Records contained in a dataset:

(** C4 at the form.  On the input of scenario A the run from the URL trigger
    goes through the six stages in the order of the specification, and the
    run of the form does not: it uploads the video before it asks for the
    questions.  So when the chat model then gives no answer, the form has
    already stored the video, with no row in either table, where the run
    from the URL trigger has stored nothing. *)
Theorem C4_form_uploads_before_synthesis :
  stage_trace (log (url_run scenario_A).2) = linear_order /\
  stage_trace (log (form_run scenario_A).2) = upload_form_order /\
  is_prefix (stage_trace (log (form_run scenario_A).2)) linear_order = false /\
  (url_run scenario_no_reply).1 = Returned /\
  videos (url_run scenario_no_reply).2 !! py "Gravity_an_intro.mp4" = None /\
  filter is_durable (log (url_run scenario_no_reply).2) = [] /\
  (form_run scenario_no_reply).1 = Raised ServiceError /\
  videos (form_run scenario_no_reply).2 !! py "Gravity:_an_intro.mp4"
    = Some [5; 5; 5; 5; 5]%N /\
  filter is_durable (log (form_run scenario_no_reply).2)
    = [EvUpload (py "Gravity:_an_intro.mp4")] /\
  db_content_library (form_run scenario_no_reply).2 = [].
Proof. repeat split; vm_compute; reflexivity. Qed.

(** ** A response without metadata *)

Lemma filename_Video uni : filename uni (JStr (py "Video")) = Ok (py "Video.mp4").
Proof. reflexivity. Qed.

(** A file that was just written is there to be read. *)
Ltac no_missing_file :=
  exfalso;
  match goal with
  | H : _ !! _ = None |- _ =>
      revert H; rewrite !lookup_insert_None; intuition congruence
  end.




(** ** The key and the stored title *)

Lemma filename_Untitled uni :
  filename uni (JStr (py "Untitled")) = Ok (py "Untitled.mp4").
Proof. reflexivity. Qed.

Lemma omits_title_get ai meta d x :
  omits_title ai ->
  Py.get ai (py "metadata") (JObj []) = Ok meta ->
  Py.get meta (py "title") d = Ok x ->
  x = d.
Proof.
  unfold omits_title. intros Hno Hmeta. rewrite Hmeta in Hno.
  destruct meta as [| | | | |f]; try done.
  unfold Py.get. rewrite Hno. by intros [= <-].
Qed.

Problem description: Go through the records from the first line and copy each one exactly, ending after the line that contains "db_content_library (form_run scenario_no_reply).2". Give nothing else.

Reply to the task:
(** C4 at the form.  On the input of scenario A the run from the URL trigger
    goes through the six stages in the order of the specification, and the
    run of the form does not: it uploads the video before it asks for the
    questions.  So when the chat model then gives no answer, the form has
    already stored the video, with no row in either table, where the run
    from the URL trigger has stored nothing. *)
Theorem C4_form_uploads_before_synthesis :
  stage_trace (log (url_run scenario_A).2) = linear_order /\
  stage_trace (log (form_run scenario_A).2) = upload_form_order /\
  is_prefix (stage_trace (log (form_run scenario_A).2)) linear_order = false /\
  (url_run scenario_no_reply).1 = Returned /\
  videos (url_run scenario_no_reply).2 !! py "Gravity_an_intro.mp4" = None /\
  filter is_durable (log (url_run scenario_no_reply).2) = [] /\
  (form_run scenario_no_reply).1 = Raised ServiceError /\
  videos (form_run scenario_no_reply).2 !! py "Gravity:_an_intro.mp4"
    = Some [5; 5; 5; 5; 5]%N /\
  filter is_durable (log (form_run scenario_no_reply).2)
    = [EvUpload (py "Gravity:_an_intro.mp4")] /\
  db_content_library (form_run scenario_no_reply).2 = [].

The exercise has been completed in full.